The sun and her flowers by Rupi Kaur

Emer Handly

Credit: Emer Handly

Rupi Kaur, the Instagram poet who has arguably changed modern poetry,  has published more of her work in a collection called ‘the sun and her flowers’. It is, to put it simply, another literary masterpiece.

Kaur sticks to her main themes of love, heartbreak, relationships, abuse, racism, feminism, letting go, self-growth and self-love.

The writer has stepped this one up, splitting the book into five sections instead of four meaning more emotional page time for the reader.

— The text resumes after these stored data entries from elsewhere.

Lemma init_spec_witness :
  ∃ g ps, init [s "S"; s "S"] [s "a"] [(s "A", [[s "a"]]); (s "S", [[s "A"]])] (s "S")
          = Val g ∧
          start_variable g = s "S" ∧
          head (rules g) = Some (s "S", ps) ∧
          (∀ x, x ∈ variables g ↔ x ∈ [s "S"; s "S"]) ∧
          (∀ x, x ∈ terminals g ↔ x ∈ [s "a"]) ∧
          (∀ k, dict_get (rules g) k
                = dict_get [(s "A", [[s "a"]]); (s "S", [[s "A"]])] k).
Proof.
  destruct (init_spec [s "S"; s "S"] [s "a"]
              [(s "A", [[s "a"]]); (s "S", [[s "A"]])] (s "S")) as [_ H].
  apply H. apply (bool_decide_unpack _). vm_compute. exact I.
Defined.

(** X21.  After [sort_rules], the text that [__repr__] gives begins with
    the line of the start variable. *)
Theorem repr_start_first g g' ps :
  dict_get (rules g) (start_variable g) = Some ps →
  sort_rules g = Val g' →
  repr_line (start_variable g, ps) `prefix_of` repr g'.
Proof.
  unfold sort_rules. intros ->. intros [= <-]. unfold repr. cbn [rules set_rules].
  rewrite fmap_cons. cbn [join].
  destruct (repr_line <$> filter _ (rules g)) as [|l ls]; [done|].
  by apply prefix_app_r.
Qed.

Lemma repr_start_first_witness :
  repr_line (s "S", [[s "A"]])
    `prefix_of` repr (CFG ∅ ∅ [(s "S", [[s "A"]]); (s "A", [[s "a"]])] (s "S")).
Proof.
  apply (repr_start_first
           (CFG ∅ ∅ [(s "A", [[s "a"]]); (s "S", [[s "A"]])] (s "S"))
           (CFG ∅ ∅ [(s "S", [[s "A"]]); (s "A", [[s "a"]])] (s "S"))
           [[s "A"]]); reflexivity.
Defined.

(** ** [replace_products] *)



(** ** [remove_unit_rules]: how it fails *)

Section UnitRulesErrors.

Variable ucd : N → uclass.

Lemma no_earlier_pair (variable : str) (body : list production) :
  existsb (fun item => bool_decide ((variable, item) ∈ @nil (str * production))) body
  = false.
Proof.
  induction body as [|item body IH]; [done|]. cbn [existsb]. rewrite IH.
  rewrite bool_decide_eq_false_2; [done|]. apply not_elem_of_nil.
Qed.

Lemma remove_unit_rules_first g A B rest :
  dict_wf (rules g) → unit_pairs g = (A, [B]) :: rest → A ≠ B →
  ∃ ps ps',
    dict_get (rules g) A = Some ps ∧ list_remove [B] ps = Some ps' ∧
    remove_unit_rules ucd g
    = match dict_get (rules g) B with
      | None => Exc KeyError (set_rules g (dict_set (rules g) A ps'))
      | Some body =>
          g2 ← add_rule ucd (set_rules g (dict_set (rules g) A ps')) A body;
          for_enumerate (inline_unit ucd (unit_pairs g)) 1 g2 rest
      end.
Proof.
  intros Hwf Hpairs Hne.
  assert ((A, [B]) ∈ unit_pairs g) as Hin by (rewrite Hpairs; apply list_elem_of_here).
  apply unit_pairs_spec in Hin as (B' & ps & [= <-] & HB & Hin & Hp).
  apply (dict_elem_of_get _ _ _ Hwf) in Hin.
  destruct (list_remove_Some [B] ps Hp) as [ps' Hrm].
  exists ps, ps'. split; [done|]. split; [done|].
  unfold remove_unit_rules. rewrite Hpairs at 2.
  cbn [for_enumerate inline_unit].
  rewrite bool_decide_eq_true_2 by congruence. rewrite Hin, Hrm. cbv zeta.
  cbn [rules set_rules]. rewrite dict_get_set_ne by done.
  destruct (dict_get (rules g) B) as [body|]; [|done].
  change (take 0 (unit_pairs g)) with (@nil (str * production)).
  by rewrite no_earlier_pair.
Qed.

(** X26.  When the first unit production [A → B] (with [B] other than
    [A]) names a declared variable [B] that has no entry in [rules],
    [remove_unit_rules] raises [KeyError] after it has removed [A → B]:
    the grammar is left without that production. *)
Theorem remove_unit_rules_missing_entry g A B rest :
  dict_wf (rules g) → unit_pairs g = (A, [B]) :: rest → A ≠ B →
  B ∉ dict_keys (rules g) →
  ∃ ps ps',
    dict_get (rules g) A = Some ps ∧ list_remove [B] ps = Some ps' ∧
    remove_unit_rules ucd g = Exc KeyError (set_rules g (dict_set (rules g) A ps')).
Proof.
  intros Hwf Hpairs Hne HB.
  destruct (remove_unit_rules_first g A B rest Hwf Hpairs Hne)
    as (ps & ps' & Hps & Hrm & Hrun).
  exists ps, ps'. split; [done|]. split; [done|].
  by rewrite Hrun, dict_get_None.
Qed.

(** X27.  When the first unit production is [A → B] (with [B] other than
    [A], and [B] a key of [rules]) and the name [A] does not pass the check
    of [add_rule], [remove_unit_rules] raises [InvalidRule] after it has
    removed [A → B]. *)
Theorem remove_unit_rules_invalid_name g A B rest :
  dict_wf (rules g) → unit_pairs g = (A, [B]) :: rest → A ≠ B →
  B ∈ dict_keys (rules g) → re_match_lhs ucd A = false →
  ∃ ps ps',
    dict_get (rules g) A = Some ps ∧ list_remove [B] ps = Some ps' ∧
    remove_unit_rules ucd g
    = Exc InvalidRule (set_rules g (dict_set (rules g) A ps')).
Proof.
  intros Hwf Hpairs Hne HB HA.
  destruct (remove_unit_rules_first g A B rest Hwf Hpairs Hne)
    as (ps & ps' & Hps & Hrm & Hrun).
  exists ps, ps'. split; [done|]. split; [done|].
  rewrite Hrun. destruct (dict_get_key _ _ HB) as [body ->].
  by rewrite add_rule_invalid.
Qed.

End UnitRulesErrors.

Lemma remove_unit_rules_missing_entry_witness :
  ∃ ps ps',
    dict_get [(s "S", [[s "A"]; [s "a"]])] (s "S") = Some ps ∧
    list_remove [s "A"] ps = Some ps' ∧
    remove_unit_rules ascii_only
      (CFG (list_to_set [s "S"; s "A"]) (list_to_set [s "a"])
           [(s "S", [[s "A"]; [s "a"]])] (s "S"))
    = Exc KeyError
          (set_rules
             (CFG (list_to_set [s "S"; s "A"]) (list_to_set [s "a"])
                  [(s "S", [[s "A"]; [s "a"]])] (s "S"))
             (dict_set [(s "S", [[s "A"]; [s "a"]])] (s "S") ps')).
Proof.
  apply (remove_unit_rules_missing_entry ascii_only
           (CFG (list_to_set [s "S"; s "A"]) (list_to_set [s "a"])
                [(s "S", [[s "A"]; [s "a"]])] (s "S"))
           (s "S") (s "A") []).
  - apply (bool_decide_unpack _). vm_compute. exact I.
  - vm_compute. reflexivity.
  - discriminate.
  - apply (bool_decide_unpack _). vm_compute. exact I.
Defined.

Lemma remove_unit_rules_invalid_name_witness :
  ∃ ps ps',
    dict_get [(s "s", [[s "A"]]); (s "A", [[s "a"]])] (s "s") = Some ps ∧
    list_remove [s "A"] ps = Some ps' ∧
    remove_unit_rules ascii_only
      (CFG (list_to_set [s "s"; s "A"]) (list_to_set [s "a"])
           [(s "s", [[s "A"]]); (s "A", [[s "a"]])] (s "s"))
    = Exc InvalidRule
          (set_rules
             (CFG (list_to_set [s "s"; s "A"]) (list_to_set [s "a"])
                  [(s "s", [[s "A"]]); (s "A", [[s "a"]])] (s "s"))
             (dict_set [(s "s", [[s "A"]]); (s "A", [[s "a"]])] (s "s") ps')).
Proof.
  apply (remove_unit_rules_invalid_name ascii_only
           (CFG (list_to_set [s "s"; s "A"]) (list_to_set [s "a"])
                [(s "s", [[s "A"]]); (s "A", [[s "a"]])] (s "s"))
           (s "s") (s "A") []).
  - apply (bool_decide_unpack _). vm_compute. exact I.
  - vm_compute. reflexivity.
  - discriminate.
  - apply (bool_decide_unpack _). vm_compute. exact I.
  - reflexivity.
Defined.

Lemma change_start_variable_nodup_witness :
  leaves_nodup (change_start_variable ascii_only grammar_start_reused).
Proof.
  apply (change_start_variable_nodup ascii_only grammar_start_reused).
  apply (bool_decide_unpack _). vm_compute. exact I.
Defined.

Lemma remove_unit_rules_nodup_witness :
  leaves_nodup (remove_unit_rules ascii_only unit_chain).
Proof.
  apply (remove_unit_rules_nodup ascii_only unit_chain).
  apply (bool_decide_unpack _). vm_compute. exact I.
Defined.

‘wilting’ greets us with a heartbroken Kaur. Much like most of the poems in her first book, she talks about her experience in an abuse relationship;

 

 ‘i tried to leave many times but

as soon as I got away

my lungs buckled under the pressure

panting for air I’d return

perhaps this is why I let you

skin me to the bone

something

was better than nothing

having you touch me

even it was not kind

was better than not having your hands at all

i could take the abuse

i could not take the absence

i knew I was beating a dead thing

but it didn’t matter

if the thing was dead

when at the very least

i had it

– Addiction

 

‘falling’ is the chapter in which she deals with depression and the pain of a man leaving, but also knows she can recover from it.

 

‘when i hit the rock bottom

that exists after rock bottom

and no rope or hand appeared

i wondered

what if nothing wants me

because i do not want me

– i am both the poison and the antidote

 

‘rooting’ is slightly different to the other chapters. Here, she strays away from writing about heartbreak and focuses on appreciating her mother and her roots.

 

perhaps we are all immigrants

trading one home for another

first we leave the womb for air

then the suburbs for the filthy city

in search of a better life

some of us just happen to leave entire countries’

 

‘rising’ shows us a more positive side. She has found someone who is not toxic and is learning to let go of her past to move into her future.

 

‘the middle place is strange

the part between them and the next

is an awakening from how you saw to

how you will see

this is where their charm wears off

where they are no longer

the god you made them out to be

when the pedestal you carved out of your

bone and teeth no longer serves them

they are unmasked and made mortal again’

 

‘blooming’ is the final chapter in which we see Kaur embrace self-growth and self-love.

 

‘it was when i stopped searching for home within others

and lifted the foundations of home within myself

i found there were no roots more intimate

than those between a mind and body

that have decided to be whole’

 

‘the sun and her flowers’ is beautifully emotional, heart-breaking and tells the tales of becoming enough for yourself in a way that resonates with any reader.